GIVEN RECORDS START
Lemma inv_poll n c i rid o elapsed r c' :
  client_inv n c → cn_waiters c !! i = Some (rid, o) → await_response i rid elapsed c = (r, c') →
  client_inv n c'.
Proof.
  intros HI Hi. unfold await_response. rewrite Hi. destruct o; try by intros [= <- <-].
  destruct elapsed; intros [= <- <-]; [|done]. by eapply inv_settle.
Qed.

Lemma inv_route n c f : client_inv n c → client_inv n (route_frame f c).
Proof.
  intros HI. unfold route_frame.
  assert (is_reply (tag f) → client_inv n (match extract_request_id f with
    | Some rid => match cn_pending c !! rid with
                  | Some i => set_pending c (delete rid (cn_pending c))
                                (update_waiter (on_send f) i (cn_waiters c))
                  | None => c
                  end
    | None => c
    end)) as Hreply.
  { intros Ht. destruct (extract_request_id f) as [rid|] eqn:Hrid; [|done].
    destruct (cn_pending c !! rid) as [i|] eqn:Hi; [|done].
    destruct (ci_pending _ _ HI _ _ Hi) as (o & Ho & Hcase).
    eapply inv_settle; [done|done| |]; destruct Hcase as [-> | ->]; cbn; try done.
    by intros f' [= <-]. }
  unfold is_reply in Hreply. destruct (tag f); try done; try (apply Hreply; set_solver).
  destruct (decode_message f) as [msg|e]; [|done].
  destruct (cn_subscriptions c !! cm_subscription_id msg); [|done]. by apply (inv_same_table n c).
Qed.

Lemma exit_waiter n c j rid o :
  client_inv n c → cn_waiters c !! j = Some (rid, o) →
  cn_waiters (reader_exit c) !! j = Some (rid, on_drop o).
Proof.
  intros HI Hj. cbn [reader_exit cn_waiters]. rewrite drop_all_lookup, Hj. cbn. do 2 f_equal.
  case_decide as Hin; [done|]. destruct o; try done. exfalso. apply Hin.
  apply list_elem_of_fmap. exists (rid, j). split; [done|].
  by apply elem_of_map_to_list, (ci_waiting _ _ HI).
Qed.

Lemma exit_waiter_inv n c j rid o :
  client_inv n c → cn_waiters (reader_exit c) !! j = Some (rid, o) →
  ∃ o', cn_waiters c !! j = Some (rid, o') ∧ o = on_drop o'.
Proof.
  intros HI Hj. destruct (cn_waiters c !! j) as [[r o']|] eqn:Hj0.
  - pose proof (exit_waiter n c j r o' HI Hj0) as He. rewrite Hj in He.
    injection He as -> ->. by exists o'.
  - cbn [reader_exit cn_waiters] in Hj. by rewrite drop_all_lookup, Hj0 in Hj.
Qed.

Lemma inv_exit n c : client_inv n c → client_inv n (reader_exit c).
Proof.
  intros HI. pose proof (exit_waiter_inv n c) as Hex. split.
  - apply HI.
  - intros i rid o (o' & Hi & _)%Hex; [|done]. apply HI in Hi. done.
  - cbn. rewrite drop_all_ids. apply HI.
  - done.
  - intros i rid (o' & Hi & Ho)%Hex; [|done]. by destruct o'.
  - intros i rid f (o' & Hi & Ho)%Hex; [|done]. destruct o'; try done. injection Ho as <-.
    exact (ci_received _ _ HI _ _ _ Hi).
  - done.
Qed.

Lemma inv_client_step n c c' :
  client_inv n c → (N.of_nat (S n) < u64_max)%N → client_step c c' → client_inv (S n) c'.
Proof.
  intros HI Hn Hstep. destruct Hstep as [A S0 t msg r c c' Hr|id fi af r c c' Hr|id resp r c c' Hr
    |r c c' Hr|t b i r c c' Hr|i rid o el r c c' Hi Hr|f c Hd|c Hd].
  - unfold request in Hr. cbn [next_request_id] in Hr.
    destruct (encode_message t _) as [fr|e].
    + destruct (send_request _ _ _ _) as [[i|e] c1] eqn:Hs; injection Hr as _ <-;
        by eapply (inv_send n c (next_request_id c).2).
    + injection Hr as _ <-. by apply inv_draw.
  - unfold subscribe_request in Hr. cbn [next_request_id] in Hr.
    destruct (encode_message TSubscribe _) as [fr|e].
    + destruct (send_request _ _ _ _) as [[i|e] c1] eqn:Hs; injection Hr as _ <-;
        (eapply (inv_send n c); [done|done| |exact Hs]; done).
    + injection Hr as _ <-. eapply inv_same_table; [|by apply inv_draw]. done.
  - apply (inv_mono n); [|lia]. unfold subscribe_response in Hr.
    destruct (tag resp); injection Hr as _ <-; try done; by apply (inv_same_table n c).
  - by eapply (inv_draw_register n c (next_request_id c).2).
  - apply (inv_mono n); [|lia]. by eapply inv_write.
  - apply (inv_mono n); [|lia]. by eapply inv_poll.
  - apply (inv_mono n); [|lia]. by apply inv_route.
  - apply (inv_mono n); [|lia]. by apply inv_exit.
Qed.

Lemma inv_client_reach n c :
  client_reach n c → (N.of_nat n < u64_max)%N → client_inv n c.
Proof.
  induction 1 as [s|n c c' Hr IH Hstep]; intros Hn; [apply inv_new|].
  eapply inv_client_step; [apply IH; lia|done|done].
Qed.

(** ** Correlation *)

Lemma is_reply_route f c rid i :
  is_reply (tag f) → extract_request_id f = Some rid → cn_pending c !! rid = Some i →
  route_frame f c
  = set_pending c (delete rid (cn_pending c)) (update_waiter (on_send f) i (cn_waiters c)).
Proof.
  intros Ht Hrid Hi. unfold route_frame, is_reply in *. rewrite Hrid, Hi.
  apply elem_of_cons in Ht as [-> |[-> |[-> |?%not_elem_of_nil]%elem_of_cons]%elem_of_cons]; done.
Qed.

(** C31. Replies reach their requests: whatever the order of requests, timeouts
    and frames, a frame that a request has received is a reply with that
    request's identifier; and a reply with the identifier of a waiting request is
    handed to this request and to no other. *)
Theorem replies_correlated n (c : Connection) :
  client_reach n c → (N.of_nat n < u64_max)%N →
  (∀ i rid f, cn_waiters c !! i = Some (rid, Received f) →
     is_reply (tag f) ∧ extract_request_id f = Some rid)
  ∧ (∀ i rid f, cn_waiters c !! i = Some (rid, Waiting) → is_reply (tag f) →
       extract_request_id f = Some rid →
       cn_waiters (route_frame f c) !! i = Some (rid, Received f)
       ∧ ∀ j, j ≠ i → cn_waiters (route_frame f c) !! j = cn_waiters c !! j).
Proof.
  intros Hr Hn. pose proof (inv_client_reach n c Hr Hn) as HI. split; [apply HI|].
  intros i rid f Hi Ht Hrid.
  rewrite (is_reply_route f c rid i Ht Hrid (ci_waiting _ _ HI _ _ Hi)).
  cbn [set_pending cn_waiters]. split.
  - rewrite update_waiter_lookup, Hi. cbn. by rewrite decide_True.
  - intros j Hne. rewrite update_waiter_lookup.
    destruct (cn_waiters c !! j) as [[]|]; [|done]. cbn. by rewrite decide_False.
Qed.

(** C34. A lost connection wakes every caller: once the reader has ended, a
    request whose caller still waits gets its frame if it had come, and the
    error [Disconnected] otherwise, at the next poll and without waiting for the
    timeout; and new requests are refused at once without being sent. *)
Theorem disconnect_wakes_callers n (c : Connection) :
  client_reach n c → (N.of_nat n < u64_max)%N → cn_dead c = true →
  (∀ i rid o elapsed, cn_waiters c !! i = Some (rid, o) → o ≠ Abandoned →
     await_response i rid elapsed c
     = (Some (match o with Received f => Ok f | _ => Err Disconnected end), c))
  ∧ (∀ t b rid, send_request t b rid c = (Err Disconnected, c)).
Proof.
  intros Hr Hn Hdead. pose proof (inv_client_reach n c Hr Hn) as HI. split.
  - intros i rid o elapsed Hi Ho. unfold await_response. rewrite Hi.
    destruct o as [|f| |]; try done. apply (ci_waiting _ _ HI) in Hi.
    by rewrite (ci_dead _ _ HI Hdead) in Hi.
  - intros t b rid. unfold send_request, register_request. by rewrite Hdead.
Qed.

(** ** Against the server *)

Context {SE : StorageEngine} {EN : Env} {SV : ServerEnv}.
Context {JS : ToJson EntityState} {JR : ToJson (list TransitionRecord)}.
Context {WO : WireCodecsOk WC} {RO : RequestIdOk RI}.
GIVEN RECORDS END
**TASK PROMPT:**
Write out the records above exactly, from the opening line to the line with "i => set_pending c (delete rid (cn_pending c))", including both, with nothing added.

**YOUR RESPONSE:**
Lemma inv_poll n c i rid o elapsed r c' :
  client_inv n c → cn_waiters c !! i = Some (rid, o) → await_response i rid elapsed c = (r, c') →
  client_inv n c'.
Proof.
  intros HI Hi. unfold await_response. rewrite Hi. destruct o; try by intros [= <- <-].
  destruct elapsed; intros [= <- <-]; [|done]. by eapply inv_settle.
Qed.

Lemma inv_route n c f : client_inv n c → client_inv n (route_frame f c).
Proof.
  intros HI. unfold route_frame.
  assert (is_reply (tag f) → client_inv n (match extract_request_id f with
    | Some rid => match cn_pending c !! rid with
                  | Some i => set_pending c (delete rid (cn_pending c))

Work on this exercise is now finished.